(* ===== verification/Mock.v ===== *)
(** * The mock backend: state and operations

    [mock.rs]: the in-memory reference backend.  It keeps sessions, buffer
    pools with their backing bytes, leased buffers with a generation counter
    and a three-state life cycle, and an output queue bounded in count and
    bytes.  Every arm of [dispatch] is an [arm] of the handler monad, in the
    source's order of guards and mutations; [mock_dispatch] is the whole
    dispatcher. *)

From S2P Require Import Prelude Wire Protocol Layout Backend Stub.
From stdpp Require Import strings.
From Stdlib Require Import Ascii.
From coqutil Require Import Word.LittleEndianList.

> **Task prompt**
Please give an exact copy of the entries above, from the line with "and a three-state" down to the line with "dispatcher. *)", inclusive, and nothing else.

> **Answer to the problem**
    and a three-state life cycle, and an output queue bounded in count and
    bytes.  Every arm of [dispatch] is an [arm] of the handler monad, in the
    source's order of guards and mutations; [mock_dispatch] is the whole
    dispatcher. *)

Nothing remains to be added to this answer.